RULING: NO. Petitioner’s claim, however, for exemption from VAT for its purchases of supplies and
raw materials is incongruous with its claim that it is VAT-exempt, for only VAT-registered entities can
claim Input VAT Credit/Refund.
While it is true that the petitioner should not have been liable for the VAT inadvertently passed on to
it by its supplier since such is a zero-rated sale on the part of the supplier, the petitioner is not the
proper party to claim such VAT refund.

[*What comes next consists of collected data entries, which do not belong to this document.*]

(* ===== verification/InodeData.v ===== *)
(** * The contents of files

    Which disk block holds which block of a file, and what [bmap],
    [inode_read] and [inode_write] of fs/inode.c do to the contents. *)

From S2P Require Import Prelude DList Machine Thread Scheduler KString Bytes FsData BufCache FsLog Block Inode.

(** ** The block map of an inode with addresses [a] *)

(** The disk block of file block [bn]; 0 if there is none. *)
Definition baddr (V : Z -> list Z) (a : gmap Z Z) (bn : Z) : Z :=
  if decide (bn < 12) then a !!! bn
  else if decide (a !!! 12 = 0) then 0 else get32 (V (a !!! 12)) (4 * (bn - 12)).

(** The contents of file block [bn] *)
Definition fblock (V : Z -> list Z) (a : gmap Z Z) (bn : Z) : list Z :=
  if decide (baddr V a bn = 0) then zero_block else V (baddr V a bn).

(** Is disk block [z] part of the file? *)
Definition owned (V : Z -> list Z) (a : gmap Z Z) (z : Z) : Prop :=
  z <> 0 /\ ((exists bn, 0 <= bn < 140 /\ baddr V a bn = z) \/ z = a !!! 12).

Section Map.
Context (fsz nino st sz : Z).

Definition in_data (x : Z) : Prop := data_start fsz nino <= x < st.
Definition bitmap (z : Z) : Prop := exists k, 0 <= k < fsz /\ z = BBLOCK k nino.

Definition inuse (V : Z -> list Z) (z : Z) : bool := bool_decide (0 <= z < fsz) && used V nino z.

Record ino_wf (V : Z -> list Z) (a : gmap Z Z) : Prop := {
  iw_own z : owned V a z -> in_data z /\ inuse V z = true;
  iw_inj bn bn' : 0 <= bn < 140 -> 0 <= bn' < 140 -> baddr V a bn <> 0 ->
    baddr V a bn = baddr V a bn' -> bn = bn';
  iw_ind bn : 0 <= bn < 140 -> baddr V a bn <> 0 -> baddr V a bn <> a !!! 12;
}.

(** [V'] and [a'] have more blocks for the same contents. *)
Record ext (V : Z -> list Z) (a : gmap Z Z) (V' : Z -> list Z) (a' : gmap Z Z) : Prop := {
  ex_used z : inuse V z = true -> inuse V' z = true;
  ex_block bn : 0 <= bn < 140 -> fblock V' a' bn = fblock V a bn;
  ex_keep bn : 0 <= bn < 140 -> baddr V a bn <> 0 -> baddr V' a' bn = baddr V a bn;
  ex_ind : a !!! 12 <> 0 -> a' !!! 12 = a !!! 12;
  ex_own z : owned V' a' z -> owned V a z \/ inuse V z = false;
  ex_frame z : inuse V z = true -> ~ bitmap z -> z <> a !!! 12 -> V' z = V z;
}.

Lemma ext_refl V a : ext V a V a.
Proof. split; try done. by left. Qed.
Lemma ext_trans V a V1 a1 V2 a2 : ext V a V1 a1 -> ext V1 a1 V2 a2 -> ino_wf V1 a1 -> ext V a V2 a2.
Proof.
  intros E1 E2 W1. split.
  - intros z Hz. by apply (ex_used _ _ _ _ E2), (ex_used _ _ _ _ E1).
  - intros bn Hb. rewrite (ex_block _ _ _ _ E2 bn Hb). by apply E1.
  - intros bn Hb Hn. pose proof (ex_keep _ _ _ _ E1 bn Hb Hn) as E. rewrite <- E. apply E2; [done|congruence].
  - intros Hn. pose proof (ex_ind _ _ _ _ E1 Hn) as E. rewrite <- E. apply E2. congruence.
  - intros z [Hz|Hz]%(ex_own _ _ _ _ E2); [by apply (ex_own _ _ _ _ E1)|right].
    destruct (inuse V z) eqn:Eu; [|done]. apply (ex_used _ _ _ _ E1) in Eu. congruence.
  - intros z Hz Hb Hi. rewrite (ex_frame _ _ _ _ E2 z); [by apply E1|by apply (ex_used _ _ _ _ E1)|done|].
    intros ->. destruct (decide (a !!! 12 = 0)) as [E|E]; [|apply Hi; by rewrite (ex_ind _ _ _ _ E1 E)].
    assert (owned V1 a1 (a1 !!! 12)) as Ho by (split; [congruence|by right]).
    destruct (ex_own _ _ _ _ E1 _ Ho) as [[Hne [(bn & Hbn & Eb)|Eb]]|Hf]; [|congruence..].
    apply (iw_ind _ _ W1 bn Hbn); rewrite (ex_keep _ _ _ _ E1 bn Hbn) by congruence; congruence.
Qed.

(** ** Allocating *)
Record fresh (V : Z -> list Z) (x : Z) : Prop := {
  fr_data : in_data x;
  fr_free : inuse V x = false;
}.
Definition taken (x : Z) (V : Z -> list Z) : Z -> list Z := upd_blk (mark nino x V) x zero_block.

Context {V : Z -> list Z} (G : geometry V fsz nino st sz).

Lemma in_data_range x : in_data x -> 3 < x < st /\ 0 <= x < fsz /\ ~ bitmap x.
Proof.
  intros Hx. unfold in_data in Hx. pose proof (data_start_range G). pose proof (ge_st _ _ _ _ _ G).
  pose proof (ge_log _ _ _ _ _ G). split; [lia|]. split; [lia|].
  intros (k & Hk & ->). pose proof (bitmap_range G k Hk). lia.
Qed.

Lemma taken_other x z : z <> x -> z <> BBLOCK x nino -> taken x V z = V z.
Proof. intros. unfold taken, mark. by rewrite !upd_blk_ne. Qed.
Lemma taken_same x : taken x V x = zero_block.
Proof. apply upd_blk_same. Qed.

Context (Hlen : forall z, home st sz z -> length (V z) = 512%nat).

Lemma inuse_range W z : inuse W z = true -> 0 <= z < fsz.
Proof. unfold inuse. intros [H _]%andb_true_iff. by apply bool_decide_eq_true in H. Qed.
(* ===== verification/InodeDisk.v ===== *)
(** * Inodes on disk

    The encoding of [struct dinode], and what [inode_update] and [inode_write]
    of fs/inode.c leave on disk. *)

From S2P Require Import Prelude DList Machine Thread Scheduler KString Bytes FsData BufCache FsLog Block Inode InodeData.

(** ** Fields of a block *)
Lemma get16_set32_other o w p l :
  0 <= o -> 0 <= p -> (Z.to_nat o + 4 <= length l)%nat -> p + 2 <= o \/ o + 4 <= p ->
  get16 (set32 o w l) p = get16 l p.
Proof. intros. apply get16_splice_other; cbn; lia. Qed.
Lemma get16_set16_other o w p l :
  0 <= o -> 0 <= p -> (Z.to_nat o + 2 <= length l)%nat -> p + 2 <= o \/ o + 2 <= p ->
  get16 (set16 o w l) p = get16 l p.
Proof. intros. apply get16_splice_other; cbn; lia. Qed.
Lemma get32_set32_other o w p l :
  0 <= o -> 0 <= p -> (Z.to_nat o + 4 <= length l)%nat -> p + 4 <= o \/ o + 4 <= p ->
  get32 (set32 o w l) p = get32 l p.
Proof. intros. apply get32_splice_other; cbn; lia. Qed.
Lemma get32_set16_other o w p l :
  0 <= o -> 0 <= p -> (Z.to_nat o + 2 <= length l)%nat -> p + 4 <= o \/ o + 2 <= p ->
  get32 (set16 o w l) p = get32 l p.
Proof. intros. apply get32_splice_other; cbn; lia. Qed.

Lemma s16_u16 z : -32768 <= z < 32768 -> s16 (u16 z) = z.
Proof.
  intros Hz. unfold s16. assert (u16 (u16 z) = u16 z) as -> by (unfold u16; apply Z.mod_mod; lia).
  unfold u16. destruct (decide (0 <= z)).
  - rewrite Z.mod_small by lia. destruct (Z.ltb_spec z 32768); lia.
  - assert (z mod 65536 = z + 65536) as ->.
    { symmetry. apply Z.mod_unique with (-1); lia. }
    destruct (Z.ltb_spec (z + 65536) 32768); lia.
Qed.
Lemma half_bytes_u16 w : half_bytes w = half_bytes (u16 w).
Proof.
  unfold half_bytes, u16. cbn [map]. rewrite !Z.shiftr_div_pow2 by lia.
  change (8 * 0) with 0. change (8 * 1) with 8. rewrite !Z.pow_0_r, !Z.div_1_r. unfold u8.
  change (2 ^ 8) with 256. f_equal; [|f_equal].
  - symmetry. apply Z.mod_unique with (w / 65536 * 256 + w mod 65536 / 256); [left; apply Z.mod_pos_bound; lia|].
    pose proof (Z.div_mod w 65536 ltac:(lia)). pose proof (Z.div_mod (w mod 65536) 256 ltac:(lia)). lia.
  - pose proof (Z.div_mod w 65536 ltac:(lia)) as E.
    assert (w / 256 = w / 65536 * 256 + w mod 65536 / 256) as ->.
    { symmetry. apply Z.div_unique with (w mod 65536 mod 256); [left; apply Z.mod_pos_bound; lia|].
      pose proof (Z.div_mod (w mod 65536) 256 ltac:(lia)). lia. }
    rewrite Z.add_comm, Z.mod_add by lia. done.
Qed.
Lemma get16_set16_signed o w l :
  0 <= o -> (Z.to_nat o + 2 <= length l)%nat -> -32768 <= w < 32768 -> s16 (get16 (set16 o w l) o) = w.
Proof.
  intros Ho Hl Hw. unfold set16. rewrite half_bytes_u16. fold (set16 o (u16 w) l).
  rewrite get16_set16; [by apply s16_u16|done|done|]. unfold u16. apply Z.mod_pos_bound. lia.
Qed.

(** ** The address words *)
Definition set_addrs_upto (n o : Z) (a : gmap Z Z) (d : list Z) : list Z :=
  foldl (fun d k => set32 (o + 4 * k) (a !!! k) d) d (seqZ 0 n).

Lemma set_addrs_upto_succ n o a d :
  0 <= n -> set_addrs_upto (n + 1) o a d = set32 (o + 4 * n) (a !!! n) (set_addrs_upto n o a d).
Proof. intros Hn. unfold set_addrs_upto. rewrite seqZ_app, foldl_app by lia. done. Qed.

Lemma set_addrs_upto_spec o a d : 0 <= o -> forall n, 0 <= n ->
  (Z.to_nat (o + 4 * n) <= length d)%nat -> (forall k, 0 <= k < n -> 0 <= a !!! k < W32) ->
  length (set_addrs_upto n o a d) = length d
  /\ (forall k, 0 <= k < n -> get32 (set_addrs_upto n o a d) (o + 4 * k) = a !!! k)
  /\ (forall p, 0 <= p -> p + 4 <= o \/ o + 4 * n <= p -> get32 (set_addrs_upto n o a d) p = get32 d p)
  /\ (forall p, 0 <= p -> p + 2 <= o \/ o + 4 * n <= p -> get16 (set_addrs_upto n o a d) p = get16 d p).
Proof.
  intros Ho n Hn. pattern n. apply natlike_ind; [|clear n Hn|done].
  { intros _ _. split; [done|]. split; [lia|]. by split. }
  intros n Hn IH Hl Hr. replace (Z.succ n) with (n + 1) in * by lia. rewrite set_addrs_upto_succ by done.
  destruct IH as (L & I & P32 & P16); [lia|intros; apply Hr; lia|].
  split; [rewrite set32_length; lia|]. split; [|split].
  - intros k Hk. destruct (decide (k = n)) as [->|].
    + apply get32_set32; [lia|lia|]. apply Hr. lia.
    + rewrite get32_set32_other by lia. apply I. lia.
  - intros p Hp Hd. rewrite get32_set32_other by lia. apply P32; lia.
  - intros p Hp Hd. rewrite get16_set32_other by lia. apply P16; lia.
Qed.

(** ** An inode in a block *)

(** Fields within the range of their types *)
Record ino_range (x : inode) : Prop := {
  ir_type : -32768 <= i_type x < 32768;
  ir_major : -32768 <= i_major x < 32768;
  ir_minor : -32768 <= i_minor x < 32768;
  ir_nlink : -32768 <= i_nlink x < 32768;
  ir_size : 0 <= i_size x < W32;
  ir_addrs k : 0 <= k < 13 -> 0 <= i_addrs x !!! k < W32;
}.

(** [y] has the fields of [x] that are stored on disk. *)
Record same_disk (x y : inode) : Prop := {
  sd_type : i_type y = i_type x;
  sd_major : i_major y = i_major x;
  sd_minor : i_minor y = i_minor x;
  sd_nlink : i_nlink y = i_nlink x;
  sd_size : i_size y = i_size x;
  sd_addrs k : 0 <= k < 13 -> i_addrs y !!! k = i_addrs x !!! k;
}.

Lemma get_addrs_lookup d o k : 0 <= k < 13 -> get_addrs d o !!! k = get32 d (o + 4 * k).
Proof.
  intros Hk. unfold get_addrs. apply lookup_total_correct. apply elem_of_list_to_map_1.
  - rewrite <- list_fmap_compose. apply (NoDup_fmap_2 (fun x => x)), NoDup_seqZ.
  - apply list_elem_of_fmap. exists k. split; [done|]. apply elem_of_seqZ. unfold NDIRECT. lia.
Qed.
(** An inode with the single block [b] *)
Definition one (b : Z) : gmap Z Z := {[0 := b]}.
Lemma addr b bn : 0 <= bn < 140 -> baddr Sample.V (one b) bn = if decide (bn = 0) then b else 0.
Proof.
  intros Hb. unfold baddr, one. case_decide.
  - case_decide as E; [by subst; rewrite lookup_total_singleton_eq|]. by rewrite lookup_total_singleton_ne.
  - rewrite (decide_True (P := _ = 0)) by done. by rewrite decide_False by lia.
Qed.
Lemma own b z : owned Sample.V (one b) z -> z = b.
Proof.
  intros [Hz [(bn & Hb & E)|E]]; [rewrite addr in E by done; case_decide; congruence|].
  unfold one in E. by rewrite lookup_total_singleton_ne in E.
Qed.
Lemma one_wf b : 12 <= b < 14 -> ino_wf 1000 64 980 Sample.V (one b).
Proof.
  intros Hb. split.
  - intros z ->%own. split; [unfold in_data; change (data_start 1000 64) with 12; lia|].
    unfold inuse. rewrite bool_decide_true by lia. apply BlockProps.sample_first. lia.
  - intros bn bn' Hn Hn'. rewrite !addr by done. repeat case_decide; congruence.
  - intros bn Hn. rewrite addr by done. case_decide; [|done]. unfold one. rewrite lookup_total_singleton_ne by done. by intros.
Qed.
Lemma one_synced (P : Z -> Prop) : Forall P [0;1;2;3;4;5;6;7;8;9;10;11;12] -> forall k, 0 <= k < 13 -> P k.
Proof.
  intros H k Hk. change [0;1;2;3;4;5;6;7;8;9;10;11;12] with (seqZ 0 13) in H. rewrite Forall_forall in H. apply H.
  apply elem_of_seqZ. lia.
Qed.
Lemma one_open y b :
  12 <= b < 14 -> i_addrs y = one b -> i_dev y = ROOTDEV -> i_type y <> T_DEV -> 0 <= i_size y <= 512 -> ino_range y ->
  0 <= i_inum y < 64 -> synced_ino Sample.V y -> open_file 1000 64 980 Sample.V y.
Proof.
  intros Hb Ea Hdev Ht Hsz Hr Hi Hs. split; try done. split; try done.
  - unfold BSIZE. lia.
  - rewrite Ea. by apply one_wf.
  - intros bn Hn Hlt. assert (bn = 0) as -> by (unfold BSIZE in Hlt; lia). rewrite Ea, addr by done. case_decide; lia.
Qed.

Lemma file_open : open_file 1000 64 980 Sample.V x.
Proof.
  apply (one_open x 13); try done.
  - split; try done. apply one_synced. by repeat constructor.
  - split; try by vm_compute. intros k Hk. unfold disk_inode. cbn [i_addrs get_dinode]. rewrite get_addrs_lookup by done.
    revert k Hk. apply one_synced. repeat constructor; by vm_compute.
Qed.

Lemma blocks_free n : (n <= 966)%nat -> avail 1000 64 980 Sample.V n.
Proof.
  intros Hn. split.
  - intros y Hy. change (data_start 1000 64) with 12 in Hy. unfold inuse. rewrite bool_decide_true by lia.
    apply BlockProps.sample_first. lia.
  - assert (length (free_in 1000 64 Sample.V (data_blocks 1000 64 980)) = 966%nat) as -> by (by vm_compute). done.
Qed.
(* ===== verification/NameSpec.v ===== *)
(** * Walking a path: namex and namei of fs/path.c

    The directories on disk as a tree of names, and what the walk through it
    does to the inode cache: it takes and drops references and locks. *)

From S2P Require Import Prelude DList Machine Thread Scheduler KString Bytes FsData BufCache FsLog Block Inode InodeData InodeDisk Dir File FileSpec Icache DirSpec.

(** ** One more reference *)

(** [R'] is [R] with one more reference to the inode [k], in slot [i]. *)
Inductive plus (R : refs) (k : Z * Z) (i : Z) : refs -> Prop :=
| plus_more c : R !! i = Some (k, c) -> plus R k i (<[i := (k, c + 1)]> R)
| plus_new : R !! i = None -> (forall j, ~ slot_of R k j) -> plus R k i (<[i := (k, 1)]> R).

Lemma plus_get R dev inum i R' : ref_step R (IGet dev inum) i R' -> plus R (dev, inum) i R'.
Proof. inversion 1; subst; [by apply plus_more|]. apply plus_new; [|done]. by match goal with H : lowest_free _ _ |- _ => apply H end. Qed.

Lemma plus_slot R k i R' : plus R k i R' -> exists c, R' !! i = Some (k, c).
Proof. inversion 1; subst; eexists; apply lookup_insert_eq. Qed.
Lemma plus_other R k i R' j : plus R k i R' -> j <> i -> R' !! j = R !! j.
Proof. inversion 1; subst; intros Hj; by apply lookup_insert_ne. Qed.

Lemma plus_keep R k i R' j k' c : plus R k i R' -> R !! j = Some (k', c) -> exists c', R' !! j = Some (k', c').
Proof.
  intros H Hj. destruct (decide (j = i)) as [->|Hne]; [|exists c; by rewrite (plus_other _ _ _ _ _ H Hne)].
  inversion H as [c0 Hc0 E|Hn Hno E]; [|congruence]. exists (c0 + 1). rewrite lookup_insert_eq. congruence.
Qed.
Definition pos (R : refs) : Prop := forall j k c, R !! j = Some (k, c) -> 0 < c.
Lemma plus_pos R k i R' : plus R k i R' -> pos R -> pos R'.
Proof.
  intros H Hp j k' c Hj. destruct (decide (j = i)) as [Ej|Hne]; [|rewrite (plus_other _ _ _ _ _ H Hne) in Hj; by eapply Hp].
  rewrite Ej in Hj. inversion H as [c0 Hc0 E|Hn Hno E]; rewrite <- E, lookup_insert_eq in Hj; injection Hj as <- <-;
    [apply Hp in Hc0; lia|lia].
Qed.
(* ===== verification/Mkfs.v ===== *)
(** * Making a file system: fs/mkfs.c

    The host program that writes a disk image with a root directory and some
    files.  The image is a file of the host, a map from sector numbers to the
    sectors written so far; the files to be stored are arguments, as names and
    contents.  An [assert] that fails and an [exit(1)] are [Panic].

    [xshort] and [xint] convert to little-endian: the fields of a structure on
    disk are written with [set16] and [set32] of Bytes.v.  The structures are
    those of the kernel; [size_t] in the super block has the width the host
    compiler gives it, which is an argument. *)

From S2P Require Import Prelude DList Machine Thread Scheduler KString Bytes FsData BufCache FsLog Block Inode InodeData InodeDisk Dir DirSpec NameSpec.

Definition nblocks : Z := 985.
Definition nlog : Z := LOGSIZE.
Definition ninodes : Z := 200.
Definition fs_size : Z := 1024.

Record mkst := mk_mkst {
  fsfd : gmap Z (list Z);       (* the image, by sector *)
  freeblock : Z;
  usedblocks : Z;
  freeinode : Z;
}.

Definition set_fsfd (v : gmap Z (list Z)) s := mk_mkst v (freeblock s) (usedblocks s) (freeinode s).
Definition set_blocks (f u : Z) s := mk_mkst (fsfd s) f u (freeinode s).
Definition set_freeinode (v : Z) s := mk_mkst (fsfd s) (freeblock s) (usedblocks s) v.

Notation K := (M mkst).

Definition xshort (x : Z) : Z := u16 x.
Definition xint (x : Z) : Z := u32 x.

Definition wsect (sec : Z) (buf : list Z) : K unit := modify (fun s => set_fsfd (<[sec := buf]> (fsfd s)) s).
Definition rsect (sec : Z) : K (list Z) :=
  s ← get;
  match fsfd s !! sec with Some d => mret d | None => panic "read" end.

Definition i2b (inum : Z) : Z := inum / IPB + 2.

(** [struct dinode] is the part of an [inode] that is on disk. *)
Definition zero_dinode : inode := inhabitant.

Definition winode (inum : Z) (ip : inode) : K unit :=
  let bn := i2b inum in
  buf ← rsect bn;
  wsect bn (put_dinode (inum mod IPB * sizeof_dinode) ip buf).

Definition rinode (inum : Z) : K inode :=
  let bn := i2b inum in
  buf ← rsect bn;
  mret (get_dinode buf (inum mod IPB * sizeof_dinode) zero_dinode).

Definition ialloc (type : Z) : K Z :=
  inum ← gets freeinode;
  modify (set_freeinode (u32 (inum + 1))) ;;
  winode inum (mk_inode 0 0 0 0 (xshort type) 0 0 (xshort 1) (xint 0) ∅) ;;
  mret inum.

Definition balloc (used : Z) : K unit :=
  if decide (used < 512 * 8) then
    wsect (ninodes / IPB + 3) (foldl (fun buf i => mark_bit i buf) zero_block (seqZ 0 used))
  else panic "assert".

(** [freeblock++; usedblocks++] *)
Definition take_block : K Z :=
  b ← gets freeblock;
  modify (fun s => set_blocks (u32 (b + 1)) (u32 (usedblocks s + 1)) s) ;;
  mret b.

(** The block [fbn] of the file, and its addresses with the blocks that were
    missing *)
Definition append_block (addrs : gmap Z Z) (fbn : Z) : K (gmap Z Z * Z) :=
  if decide (fbn < NDIRECT) then
    addrs ← (if decide (xint (addrs !!! fbn) = 0) then
               b ← take_block;
               mret (<[fbn := xint b]> addrs)
             else mret addrs);
    mret (addrs, xint (addrs !!! fbn))
  else
    addrs ← (if decide (xint (addrs !!! NDIRECT) = 0) then
               b ← take_block;
               mret (<[NDIRECT := xint b]> addrs)
             else mret addrs);
    indirect ← rsect (xint (addrs !!! NDIRECT));
    indirect ← (if decide (get32 indirect (4 * (fbn - NDIRECT)) = 0) then
                  b ← take_block;
                  let indirect := set32 (4 * (fbn - NDIRECT)) (xint b) indirect in
                  wsect (xint (addrs !!! NDIRECT)) indirect ;;
                  mret indirect
                else mret indirect);
    mret (addrs, xint (get32 indirect (4 * (fbn - NDIRECT)))).

(** Every pass but the last ends at the end of a block. *)
Definition append_fuel (p : list Z) : nat := length p / 512 + 2.
Fixpoint iappend_loop (fuel : nat) (addrs : gmap Z Z) (off : Z) (p : list Z) : K (gmap Z Z * Z) :=
  match p with
  | [] => mret (addrs, off)
  | _ =>
      match fuel with
      | O => fail Hang
      | S fuel =>
          let fbn := off / 512 in
          if decide (fbn < MAXFILE) then
            r ← append_block addrs fbn;
            let n1 := Z.min (Z.of_nat (length p)) ((fbn + 1) * 512 - off) in
            buf ← rsect r.2;
            wsect r.2 (splice (off - fbn * 512) (take (Z.to_nat n1) p) buf) ;;
            iappend_loop fuel r.1 (u32 (off + n1)) (drop (Z.to_nat n1) p)
          else panic "assert"
      end
  end.

Definition iappend (inum : Z) (p : list Z) : K unit :=
  din ← rinode inum;
  r ← iappend_loop (append_fuel p) (i_addrs din) (xint (i_size din)) p;
  winode inum (set_i_size (xint r.2) (set_i_addrs r.1 din)).

(** ** main *)

(** [struct dirent] with a name of at most [DIRSIZ] characters *)
Definition dirent (inum : Z) (name : list Z) : list Z :=
  half_bytes (xshort inum) ++ take 14 (name ++ replicate 14 0).

(** [read(fd, buf, 512)] until the end of the file *)
Fixpoint file_chunks (fuel : nat) (l : list Z) : list (list Z) :=
  match fuel, l with
  | _, [] | O, _ => []
  | S fuel, _ => take 512 l :: file_chunks fuel (drop 512 l)
  end.

Definition file_name (argv : list Z) : list Z := match argv with 95 :: l => l | l => l end.

Definition add_file (rootino : Z) (f : list Z * list Z) : K unit :=
  if decide (47 ∈ f.1) then panic "assert"
  else
    inum ← ialloc T_FILE;
    iappend rootino (dirent inum (file_name f.1)) ;;
    for_each (file_chunks (length f.2) f.2) (fun buf => iappend inum buf).

(** The super block; [w] is [sizeof(size_t)]. *)
Definition super_block (w : Z) : list Z :=
  set32 0 (xint fs_size) (set32 w (xint nblocks)
    (set32 (w + 4) (xint ninodes) (set32 (w + 8) (xint nlog) zero_block))).

Definition mkfs_main (w : Z) (files : list (list Z * list Z)) : K unit :=
  let bitblocks := fs_size / (512 * 8) + 1 in
  let used := ninodes / IPB + 3 + bitblocks in
  modify (set_blocks used used) ;;
  if decide (nblocks + used + nlog = fs_size) then
    for_each (seqZ 0 (nblocks + used + nlog)) (fun i => wsect i zero_block) ;;
    wsect 1 (super_block w) ;;
    rootino ← ialloc T_DIR;
    if decide (rootino = ROOTINO) then
      iappend rootino (dirent rootino [46]) ;;
      iappend rootino (dirent rootino [46; 46]) ;;
      for_each files (add_file rootino) ;;
      din ← rinode rootino;
      let off := xint (i_size din) in
      let off := (off / BSIZE + 1) * BSIZE in
      winode rootino (set_i_size (xint off) din) ;;
      u ← gets usedblocks;
      balloc u
    else panic "assert"
  else panic "assert".

(** The program starts with [freeinode = 1] and truncates the image. *)
Definition mkfs_start : mkst := mk_mkst ∅ 0 0 1.

(** The image as the kernel's disk driver sees it, as drive [ROOTDEV] *)
Definition image_of (s : mkst) : image := kmap (pair ROOTDEV) (fsfd s).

Since the transaction is deemed a zero-rated sale, petitioner’s
supplier may claim an Input VAT credit with no corresponding Output VAT liability. Congruently,
no Output VAT may be passed on to the petitioner.
As an exempt VAT taxpayer, it is not allowed any tax credit on VAT (input tax) previously paid.
Rather, it is the petitioner’s suppliers who are the proper parties to claim the tax credit and
accordingly refund the petitioner of the VAT erroneously passed on to the latter.